== What the task requires ==
Restate word for word the lines beginning with the one that contains "Lemma install_ublock_undisturbed w" and ending at the bottom of the records below, both included.

▽

Lemma fetch_all_cards_only_temp w stored :
  stable (only_file temp_path) (fetch_all_cards w stored).
Proof.
  unfold fetch_all_cards.
  apply (stable_bind _ (fun _ => True));
    [apply same_disk_only_file, load_dictionary_if_exists_same_disk|].
  intros [d|]; [|apply same_disk_only_file;
                  solve_stable same_disk (fun _ : event => True)].
  unfold fetch_all_cards_of, fetch_all_cards_try.
  apply (stable_try_except _ (fun _ => True)).
  - apply same_disk_only_file.
    apply (stable_bind _ (fun _ => True));
      [apply quiet_same_disk, init_session_quiet|intros _].
    apply (stable_bind _ (fun _ => True));
      [apply fetch_all_cards_logic_same_disk|intros _].
    apply (stable_bind _ (fun _ => True));
      [apply quiet_same_disk, close_session_quiet|intros _].
    apply (stable_bind _ (fun _ => True));
      [apply (stable_checkpoint _ (fun _ => True))|intros _].
    apply (stable_ret _ (fun _ => True)).
  - repeat first
      [ apply save_dict_to_json_only_file
      | apply same_disk_only_file, quiet_same_disk, close_session_quiet
      | stable_step (only_file temp_path) (fun _ : event => True)
      | progress unfold print ].
  - repeat first
      [ apply save_dict_to_json_only_file
      | apply same_disk_only_file, quiet_same_disk, close_session_quiet
      | stable_step (only_file temp_path) (fun _ : event => True)
      | progress unfold print ].
Qed.

Lemma load_dictionary_if_exists_trace w stored dir s :
  exists e, trace (load_dictionary_if_exists w stored dir s).2
            = trace s ++ [e] /\ forall paths, saves_at paths e.
Proof.
  unfold load_dictionary_if_exists, external_unit, external, bind, gets. simpl.
  destruct (raises w (ticks s)); simpl; [eexists; split; [reflexivity|exact (fun _ => I)]|].
  destruct (stored (disk s) dir) as [items|]; simpl;
    [|eexists; split; [reflexivity|exact (fun _ => I)]].
  set (s1 := set_trace _ _).
  destruct (alloc_dict_spec (json_object items) s1)
    as (d & s2 & Hr & _ & _ & _ & _ & _ & Hs).
  rewrite Hr. simpl. rewrite Hs. simpl.
  eexists; split; [reflexivity|exact (fun _ => I)].
Qed.

Lemma load_dictionary_if_exists_saves w stored dir paths :
  stable (saves_only paths) (load_dictionary_if_exists w stored dir).
Proof.
  intros s. destruct (load_dictionary_if_exists_trace w stored dir s)
    as (e & He & Hs).
  exists [e]. split; [exact He|repeat constructor; apply Hs].
Qed.

Lemma consume_units_saves w d faction paths q :
  stable (saves_only paths) (consume_units w d faction q).
Proof.
  induction q as [|unit q IH]; simpl;
    [apply (stable_ret _ (saves_at paths))|].
  unfold fetch_card_from_unit, subscript, deref, store.
  repeat first [ exact IH | saves_step paths ].
Qed.

Lemma fetch_all_cards_try_saves w d paths :
  stable (saves_only paths) (fetch_all_cards_try w d).
Proof.
  unfold fetch_all_cards_try, fetch_all_cards_logic,
    fetch_all_cards_from_faction_logic,
    fetch_all_cards_from_faction_logic_steps, subscript, deref.
  repeat first [ apply consume_units_saves | saves_step paths ].
Qed.

Lemma fetch_all_cards_saves w stored :
  stable (saves_only [temp_path]) (fetch_all_cards w stored).
Proof.
  unfold fetch_all_cards, fetch_all_cards_of.
  repeat first
    [ apply load_dictionary_if_exists_saves
    | apply fetch_all_cards_try_saves
    | apply save_dict_to_json_saves; left
    | saves_step [temp_path] ].
Qed.

(** X14. Of the dictionary files, [fetch_all_cards] saves the snapshot
    and no other: in every run every call of [Utils.save_dict_to_json] is
    for the file [temp], and the file [index] is what it was; and a run
    that returns [0] has made no such call, so that the cards that it
    captured are recorded in no dictionary file. *)
Theorem fetch_all_cards_keeps_index w stored s :
  (exists t, trace (fetch_all_cards w stored s).2 = trace s ++ t /\
             Forall (saves_at [temp_path]) t /\
             ((fetch_all_cards w stored s).1 = Ret 0 ->
              Forall (saves_at []) t)) /\
  disk (fetch_all_cards w stored s).2 !! index_path = disk s !! index_path.
Proof.
  split; [|apply (fetch_all_cards_only_temp w stored s); discriminate].
  destruct (fetch_all_cards_saves w stored s) as (t & Ht & Hs).
  exists t. split; [exact Ht|]. split; [exact Hs|].
  intros Hr.
  destruct (load_dictionary_if_exists_saves w stored source_dir [] s)
    as (t0 & Ht0 & Hs0).
  destruct (load_dictionary_if_exists w stored source_dir s)
    as [[[d|]|e] s0] eqn:El; simpl in Ht0.
  2,3: unfold fetch_all_cards, bind in Hr; rewrite El in Hr;
       discriminate Hr.
  rewrite (fetch_all_cards_loaded _ _ _ _ _ El) in Ht, Hr.
  pose proof (loaded_separate _ _ _ _ _ _ El) as Hsep.
  destruct (fetch_all_cards_of w d s0) as [r s'] eqn:E.
  destruct (fetch_all_cards_of_spec _ _ _ _ _ Hsep E)
    as (dones & shots & _ & Hof).
  simpl in Ht, Hr. subst r.
  destruct (fetch_all_cards_try_saves w d [] s0) as (t1 & Ht1 & Hs1).
  revert E. unfold fetch_all_cards_of, try_except.
  destruct (fetch_all_cards_try w d s0) as [[v|e] s1];
    simpl in Hof, Ht1; [|destruct Hof; discriminate].
  intros [= _ <-].
  rewrite Ht1, Ht0, <- app_assoc in Ht. apply app_inv_head in Ht. subst t.
  apply Forall_app. auto.
Qed.

Lemma fetch_all_cards_keeps_index_witness :
  let run := fetch_all_cards (failing_world 11 true PyException)
               persisted_index (init_state indexed_disk) in
  exists t, trace run.2 = trace (init_state indexed_disk) ++ t /\
            Forall (saves_at []) t.
Proof.
  intros run.
  destruct (proj1 (fetch_all_cards_keeps_index
                     (failing_world 11 true PyException) persisted_index
                     (init_state indexed_disk))) as (t & Ht & _ & H0).
  exists t. split; [exact Ht|]. apply H0. vm_compute. reflexivity.
Defined.

(** ** A run in which nothing fails *)

Lemma fetch_card_from_unit_undisturbed w faction unit s :
  (forall n, raises w n = None) -> driver s = Some tt ->
  (fetch_card_from_unit w faction unit s).1 = Ret tt /\
  driver (fetch_card_from_unit w faction unit s).2 = Some tt.
Proof.
  intros Hno Hd.
  unfold fetch_card_from_unit, on_driver, external_unit, external, gets, bind.
  repeat first [rewrite Hd | rewrite Hno | progress simpl].
  auto.
Qed.

Lemma consume_units_undisturbed w d faction l :
  (forall n, raises w n = None) -> assoc_get d faction = Some l ->
  forall q s,
    driver s = Some tt -> read_list (heap s) l = q ->
    (consume_units w d faction q s).1 = Ret tt /\
    driver (consume_units w d faction q s).2 = Some tt.
Proof.
  intros Hno Hl q. induction q as [|unit q IH]; intros s Hd Hq; [auto|].
  destruct (fetch_card_from_unit_undisturbed w faction unit s Hno Hd)
    as [Hr Hd1].
  pose proof (fetch_card_from_unit_captures w faction unit s) as (Hh & _).
  destruct (fetch_card_from_unit w faction unit s) as [r s1] eqn:E.
  simpl in Hr, Hd1, Hh. subst r.
  assert (Hc : checkpoint w s1 = (Ret tt, s1))
    by (apply checkpoint_passes; rewrite Hno; discriminate).
  rewrite (consume_units_step _ _ _ _ _ _ _ _ Hl Hq E Hh Hc).
  apply IH; [exact Hd1|apply read_list_insert].
Qed.

Lemma fetch_all_cards_from_faction_logic_undisturbed w d faction l s :
  (forall n, raises w n = None) -> assoc_get d faction = Some l ->
  driver s = Some tt ->
  (fetch_all_cards_from_faction_logic w d faction s).1 = Ret 0 /\
  driver (fetch_all_cards_from_faction_logic w d faction s).2 = Some tt.
Proof.
  intros Hno Hl Hd.
  rewrite (fetch_all_cards_from_faction_logic_unfold _ _ _ _ _ Hl). simpl.
  set (s0 := printed _ s).
  destruct (consume_units_undisturbed w d faction l Hno Hl
              (read_list (heap s) l) s0 Hd eq_refl) as [Hr Hd1].
  destruct (consume_units w d faction _ s0) as [r s1]. simpl in *. subst r.
  auto.
Qed.

Lemma for_each_factions_complete w d entries :
  (forall n, raises w n = None) ->
  linked d entries -> NoDup (entries.*2) ->
  forall s,
    driver s = Some tt ->
    let run := for_each (entries.*1) (fetch_all_cards_from_faction_logic w d) s in
    run.1 = Ret tt /\ driver run.2 = Some tt /\
    progress entries ((fun kl => read_list (heap s) kl.2) <$> entries)
             ((fun kl => read_list (heap s) kl.2) <$> entries) s run.2.
Proof.
  intros Hno.
  induction entries as [|[k l] entries IH]; intros Hlink Hnd s Hd; simpl.
  - split; [reflexivity|]. split; [exact Hd|]. apply (progress_refl []).
  - apply Forall_cons in Hlink as [Hl Hlink]. simpl in Hl, Hnd.
    apply NoDup_cons in Hnd as [Hfresh Hnd].
    destruct (fetch_all_cards_from_faction_logic_spec w d k l s Hl)
      as (done & rest & shot & Hcons & Hres).
    destruct (fetch_all_cards_from_faction_logic_undisturbed w d k l s Hno Hl Hd)
      as [Hr Hd1].
    unfold bind.
    destruct (fetch_all_cards_from_faction_logic w d k s) as [r s1].
    simpl in Hcons, Hres, Hr, Hd1. subst r.
    destruct Hres as [-> [[_ ->]|[? _]]]; [|discriminate].
    destruct (IH Hlink Hnd s1 Hd1) as (Hr2 & Hd2 & Hp).
    split; [exact Hr2|]. split; [exact Hd2|].
    assert (Hdone : read_list (heap s) l = done).
    { destruct Hcons as (H1 & _). rewrite H1, app_nil_r. reflexivity. }
    assert (Hsame : (fun kl : string * loc => read_list (heap s) kl.2) <$> entries
                    = (fun kl => read_list (heap s1) kl.2) <$> entries).
    { apply list_fmap_ext. intros i [k' l'] Hi. simpl. unfold read_list.
      destruct Hcons as (_ & _ & H3 & _). rewrite H3; [reflexivity|].
      intros ->. apply Hfresh. apply list_elem_of_fmap. exists (k', l).
      split; [reflexivity|]. eapply list_elem_of_lookup_2, Hi. }
    change (progress ((k, l) :: entries)
              (read_list (heap s) l
               :: ((fun kl : string * loc => read_list (heap s) kl.2) <$> entries))
              (read_list (heap s) l
               :: ((fun kl : string * loc => read_list (heap s) kl.2) <$> entries))
              s (for_each (entries.*1)
                   (fetch_all_cards_from_faction_logic w d) s1).2).
    rewrite Hdone, Hsame. eapply progress_cons; eassumption.
Qed.

Ltac undisturbed Hno Hd :=
  run_methods;
  repeat first
    [ rewrite Hd | rewrite Hno
    | match goal with
      | |- context [exists_answer ?w0 ?n] => destruct (exists_answer w0 n)
      | |- context [check_for_cookies ?s0] => destruct (check_for_cookies s0)
      end
    | progress simpl ];
  auto.

Lemma ensure_dirs_exist_undisturbed w s :
  (forall n, raises w n = None) -> (ensure_dirs_exist w s).1 = Ret 0.
Proof. intros Hno. undisturbed Hno Hno. Qed.

Lemma install_ublock_undisturbed w s :
  (forall n, raises w n = None) -> driver s = Some tt ->
  (install_ublock w s).1 = Ret 0.
Proof. intros Hno Hd. undisturbed Hno Hd. Qed.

△

== Answer to this problem ==
Lemma install_ublock_undisturbed w s :
  (forall n, raises w n = None) -> driver s = Some tt ->
  (install_ublock w s).1 = Ret 0.
Proof. intros Hno Hd. undisturbed Hno Hd. Qed.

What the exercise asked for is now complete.